OpenAI released a Mac desktop app for ChatGPT a few weeks ago to much fanfare, but it turned out to have a serious security flaw: User chats were stored in plaintext, allowing a malicious attacker with access to the user’s computer to find them.
As Threads user Pedro José Pereira Vieito noted earlier this week, “the OpenAI ChatGPT app on macOS is not sandboxed and stores all conversations in plaintext in an unprotected location.” This means that “any other running app/process/malware can read all your ChatGPT conversations without asking for permission.”
He added:
macOS has blocked access to all user private data since macOS Mojave 10.14 (6 years ago!).

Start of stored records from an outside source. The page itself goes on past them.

(** ** Example inputs *)

Module Example.

(** A sequence of [n] copies of one residue. *)
Definition rep_str (n : nat) (c : ascii) : string :=
  string_of_list_ascii (replicate n c).

(** Five sequences of lengths 50, 40, 10, 10 and 5. *)
Definition seqs : list (string * string) :=
  [("s1", rep_str 50 "A"); ("s2", rep_str 40 "C"); ("s3", rep_str 10 "D");
   ("s4", rep_str 10 "E"); ("s5", rep_str 5 "G")].

(** [max_residues = 60], [max_batch = 5], the other options at their
    defaults; [--auto_shrink] not given. *)
Definition cfg : config := Config 60 1000 5 10000 false.

(** Two short sequences and the default options, [--auto_shrink] not
    given. *)
Definition two_seqs : list (string * string) := [("p1", "MKV"); ("p2", "AC")].
Definition default_cfg : config := Config 4000 1000 256 10000 false.

(** A store that already holds a vector for ["p1"]. *)
Definition st_with_p1 : state Z nat :=
  State {["p1" := Arr1 [7; 7]%Z]} 0%nat ∅ [].

(** A file system in which the destination already exists. *)
Definition old_files : gmap string string := {["out.tsv" := "stale"]}.


(** A unit of two sequences on a device whose encoder answers and that
    runs out of memory once, while the second result is being stored. *)
Definition retried_unit : state Z nat * option exn :=
  safe_embed Z Stub.Fmean nat (Stub.gpu_forward 10)
    Stub.gpu_extract_exhausted_once Stub.empty_cache Stub.cpu_forward
    Stub.cpu_extract Stub.to_device
    ["p1"; "p2"] ["M K V"; "A C"] [3; 2]%nat true Stub.st0.

(** The same device with an encoder whose output drifts from call to call:
    the whole run on [two_seqs], and the first attempt of that run on its
    only unit. *)
Definition drifting_run : state Z nat * option exn :=
  embed_fasta Z Stub.Fmean Stub.Fstr nat Stub.gpu_forward_drifting
    Stub.gpu_extract_exhausted_once Stub.empty_cache Stub.cpu_forward
    Stub.cpu_extract Stub.to_device
    two_seqs "out.tsv" true default_cfg 0%nat ∅.

Definition drifting_first_attempt : state Z nat * option exn :=
  try_block Z Stub.Fmean nat Stub.gpu_forward_drifting
    Stub.gpu_extract_exhausted_once
    ["p1"; "p2"] ["M K V"; "A C"] [3; 2]%nat true
    (log (Submit ["p1"; "p2"] [3; 2]%nat) (State ∅ 0%nat ∅ [])).

(** A one-member unit that does not fit the GPU, with a CPU path whose
    last step, moving the model back, fails. *)
Definition fallback_then_failure : state Z nat * option exn :=
  safe_embed Z Stub.Fmean nat (Stub.gpu_forward 0) Stub.gpu_extract
    Stub.empty_cache Stub.cpu_forward Stub.cpu_extract Stub.to_device_failing
    ["P12345"] ["M K"] [2%nat] true Stub.st0.

End Example.

(** ** A sample FASTA file *)

Module Sample.

(** Three records; the identifiers of the first and of the third are both
    sanitized to [a_b_1], the second is not in the allow-list. *)
Definition lines : list string :=
  [">a/b.1 first record" ++ newline; "acg-t" ++ newline;
   ">zz" ++ newline; "AAA" ++ newline;
   ">a.b/1" ++ newline; "cc" ++ newline; "g-g"].

Definition ids_keep : gset string := {["a/b.1"; "a.b/1"]}.

(** An allow-list file with a blank line and a line holding two words. *)
Definition ids_lines : list string :=
  ["a/b.1" ++ newline; newline; "a.b/1" ++ newline; "x y" ++ newline].

(** Default options but [--save_every 0]. *)
Definition cfg_save_every_0 : config := Config 4000 1000 256 0 false.

(** The encoding the stub gives a sequence taken alone. *)
Definition enc (spaced : string) : list (list Z) :=
  imap (fun p c => [Z.of_nat (nat_of_ascii c); Z.of_nat p]) (Stub.residues spaced).

End Sample.

Local Open Scope list_scope.

(** ** Reading a trace *)

Section Traces.

Context {F : Type}.

(** The identifiers written to [emb_dict], in order. *)
Fixpoint put_ids (tr : list (event F)) : list string :=
  match tr with
  | [] => []
  | Put uid :: tr' => uid :: put_ids tr'
  | _ :: tr' => put_ids tr'
  end.

(** Number of encoder invocations on the primary device. *)
Fixpoint gpu_calls (tr : list (event F)) : nat :=
  match tr with
  | [] => 0
  | GpuCall _ _ :: tr' => S (gpu_calls tr')
  | _ :: tr' => gpu_calls tr'
  end.

(** Number of encoder invocations on the secondary (CPU) path. *)
Fixpoint cpu_calls (tr : list (event F)) : nat :=
  match tr with
  | [] => 0
  | CpuCall _ _ :: tr' => S (cpu_calls tr')
  | _ :: tr' => cpu_calls tr'
  end.

(** The work units handed to [safe_embed] by the main loop, as lists of
    sequence lengths. *)
Fixpoint submitted (tr : list (event F)) : list (list nat) :=
  match tr with
  | [] => []
  | Submit _ lens :: tr' => lens :: submitted tr'
  | _ :: tr' => submitted tr'
  end.

(** The stores handed to [save_ids_and_embeddings_tsv], in order. *)
Fixpoint flushed (tr : list (event F)) : list (gmap string (ndarray F)) :=
  match tr with
  | [] => []
  | Flush d :: tr' => d :: flushed tr'
  | _ :: tr' => flushed tr'
  end.

(** The event is a failed step of the secondary path (the encoder call on
    the CPU, the tensor operations on its output, moving the model back)
    and carries the exception [e]. *)
Definition secondary_failure (e : exn) (ev : event F) : Prop :=
  match ev with
  | CpuCall _ (Some e') => e' = e
  | CpuStoreFail _ e' => e' = e
  | ToDevice (Some e') => e' = e
  | _ => False
  end.

(** An event of the [try] body: it comes from the primary device. *)
Definition primary_event (ev : event F) : Prop :=
  match ev with
  | GpuCall _ _ | Put _ | GpuStoreFail _ _ => True
  | _ => False
  end.

(** Number of times the storing loop of lines 122-126 was left by an
    out-of-memory error, that is, a unit was taken up again after some of
    its members may have been stored. *)
Fixpoint storing_exhaustions (tr : list (event F)) : nat :=
  match tr with
  | [] => 0
  | GpuStoreFail _ e :: tr' =>
      ((if is_oom e then 1 else 0) + storing_exhaustions tr')%nat
  | _ :: tr' => storing_exhaustions tr'
  end.

End Traces.

(** ** What a piece of a run did to the state *)

Section Effects.

Context {F W : Type}.

(** [st'] is [st] after the events [tr]: the trace grew by [tr], no file
    changed, and the store changed at most at the identifiers put. *)
Definition writes (st st' : state F W) (tr : list (event F)) : Prop :=
  trace st' = trace st ++ tr
  ∧ fs st' = fs st
  ∧ dom (emb_dict st') = dom (emb_dict st) ∪ list_to_set (put_ids tr)
  ∧ ∀ uid, uid ∉ put_ids tr → emb_dict st' !! uid = emb_dict st !! uid.

(** The encoder on the primary device either answers, with one row per
    batch member, or signals resource exhaustion. *)
Definition succeeds_or_exhausts
    (gpu_forward : W -> list string -> result (tensor3 F) * W) : Prop :=
  ∀ w batch,
    match (gpu_forward w batch).1 with
    | Ok reps => length (t_rows reps) = length batch
    | Raise e => is_oom e = true
    end.

(** When the secondary path answers, it gives one row per batch member. *)
Definition well_shaped
    (cpu_forward : W -> list string -> result (tensor3 F) * W) : Prop :=
  ∀ w batch reps,
    (cpu_forward w batch).1 = Ok reps → length (t_rows reps) = length batch.

(** The encoder on the primary device signals exhaustion on every batch. *)
Definition always_exhausts
    (gpu_forward : W -> list string -> result (tensor3 F) * W) : Prop :=
  ∀ w batch, ∃ e, (gpu_forward w batch).1 = Raise e ∧ is_oom e = true.

(** The secondary path never fails. *)
Definition never_fails
    (cpu_forward : W -> list string -> result (tensor3 F) * W)
    (cpu_extract : W -> bool -> list (list F) -> nat -> option exn * W)
    (to_device : W -> option exn * W) : Prop :=
  (∀ w batch, ∃ reps, (cpu_forward w batch).1 = Ok reps)
  ∧ (∀ w pp rep len, (cpu_extract w pp rep len).1 = None)
  ∧ (∀ w, (to_device w).1 = None).


(** The tensor operations of the storing loop, like the encoder, either
    succeed or signal resource exhaustion. *)
Definition extract_succeeds_or_exhausts
    (gpu_extract : W -> bool -> list (list F) -> nat -> option exn * W) : Prop :=
  ∀ w pp rep len e, (gpu_extract w pp rep len).1 = Some e → is_oom e = true.

End Effects.

(** ** More ways to read a run *)

Section Encoders.

Context {F W : Type}.

(** The event is a step on the primary device (the encoder call or the
    storing loop) that raised [e], and [e] is not an out-of-memory error. *)
Definition primary_failure (e : exn) (ev : event F) : Prop :=
  match ev with
  | GpuCall _ (Some e') => e' = e ∧ is_oom e = false
  | GpuStoreFail _ e' => e' = e ∧ is_oom e = false
  | _ => False
  end.

(** An encoder that works member by member: when it answers, the hidden
    size is [H] and the row of each member is the encoding [enc] of that
    member alone, followed by padding. *)
Definition memberwise (H : nat) (enc : string → list (list F))
    (forward : W → list string → result (tensor3 F) * W) : Prop :=
  ∀ w batch reps w',
    forward w batch = (Ok reps, w') →
    t_hidden reps = H
    ∧ Forall2 (fun s rep => ∃ pad, rep = enc s ++ pad) batch (t_rows reps).

End Encoders.

(** ** The packing decisions of the main loop, on lengths alone *)

(** Line 185 on the lengths of the open unit. *)
Definition sum_lens (lens : list nat) : Z :=
  foldr (fun l acc => (Z.of_nat l + acc)%Z) 0%Z lens.

(** The three tests of line 186 that look at the open unit; the sequence
    just added is its last member. *)
Definition closes (cfg : config) (lens : list nat) : bool :=
  (max_batch cfg <=? Z.of_nat (length lens))%Z
  || (max_residues cfg <=? sum_lens lens)%Z
  || (max_seq_len cfg <? Z.of_nat (default 0%nat (last lens)))%Z.

(** Lines 178-191 with the embedding left out: [unit] is the open unit,
    [todo] the lengths still to come; the unit is closed when one of the
    tests holds or when nothing is left ([i == len(entries)]). *)
Fixpoint pack_lens (cfg : config) (unit todo : list nat) : list (list nat) :=
  match todo with
  | [] => []
  | l :: rest =>
      if closes cfg (unit ++ [l]) || bool_decide (rest = [])
      then (unit ++ [l]) :: pack_lens cfg [] rest
      else pack_lens cfg (unit ++ [l]) rest
  end.

(** A closed unit [u] grown from the open unit [base]: it holds more than
    [base]; unless it is the last one, one of the tests holds on it; and
    none held while it was growing. *)
Definition unit_ok (cfg : config) (base u : list nat) (is_last : bool) : Prop :=
  (∃ q, u = base ++ q ∧ q ≠ [])
  ∧ (is_last = false → closes cfg u = true)
  ∧ ∀ p q, u = p ++ q → (length base < length p)%nat → q ≠ [] →
      closes cfg p = false.

(** The length the loop records for an entry: [len(seq)] after line 181. *)
Definition entry_len (entry : string * string) : nat :=
  String.length (normalize entry.2).

(** ** Invariant of a run *)

Section Invariant.

Context {F W : Type}.

(** Successive snapshots only grow, as maps: no key is lost and no value
    changes. *)
Definition chain (snaps : list (gmap string (ndarray F))) : Prop :=
  ∀ k d d', snaps !! k = Some d → snaps !! S k = Some d' → d ⊆ d'.

(** [pending] are the identifiers not yet handed to [safe_embed]: they are
    pairwise distinct and none of them has been written; the store holds
    every snapshot flushed so far.  As long as the storing loop was never
    left by an out-of-memory error, no identifier was written twice. *)
Definition run_inv (st : state F W) (pending : list string) : Prop :=
  NoDup pending
  ∧ (∀ uid, uid ∈ put_ids (trace st) → uid ∉ pending)
  ∧ (storing_exhaustions (trace st) = 0%nat →
     NoDup (put_ids (trace st) ++ pending))
  ∧ dom (emb_dict st) = list_to_set (put_ids (trace st))
  ∧ (∀ d, d ∈ flushed (trace st) → d ⊆ emb_dict st)
  ∧ chain (flushed (trace st)).

(** The position vectors held by an array stored in per-position mode, for
    an encoder of hidden size [H]: [squeeze] undone. *)
Definition positions (H : nat) (a : ndarray F) : list (list F) :=
  match a with
  | Arr0 x => [[x]]
  | Arr1 v => if (H =? 1)%nat then map (fun x => [x]) v else [v]
  | Arr2 _ rows => rows
  end.

End Invariant.

(** Strict code-point order on identifiers. *)
Definition str_lt (a b : string) : Prop := String.ltb a b = true.

(** ** Facts about traces *)

Section TraceFacts.

Context {F : Type}.
Implicit Types tr : list (event F).

Lemma put_ids_app tr1 tr2 : put_ids (tr1 ++ tr2) = put_ids tr1 ++ put_ids tr2.
Proof.
  induction tr1 as [|[] tr1 IH]; simpl; rewrite ?IH; reflexivity.
Qed.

Any app that accesses private user data (Calendar, Contacts, Mail, Photos, third-party app sandboxes, etc.) now requires explicit user access.
OpenAI disabled all of these built-in defenses by leaving the sandbox and storing the conversations in plain text in an unprotected location.
OpenAI has now updated the app, and local chat is now encrypted, but still not sandboxed. (The app is available for download directly from the OpenAI website, and is not available through the Apple App Store, which requires stricter security.)
Many people now use ChatGPT like they use Google: to ask important questions, triage issues, etc. Often, sensitive personal data can be shared in these conversations.
It’s not looking good for OpenAI. OpenAI recently partnered with Apple to provide a chatbot service built into Apple’s operating systems for Siri queries. But Apple detailed the security around these queries at WWDC last month, and it’s stricter than what OpenAI did (or, more accurately, didn’t do) with its Mac app, which is a separate initiative from the partnership.
If you have been using the app recently, please update it as soon as possible.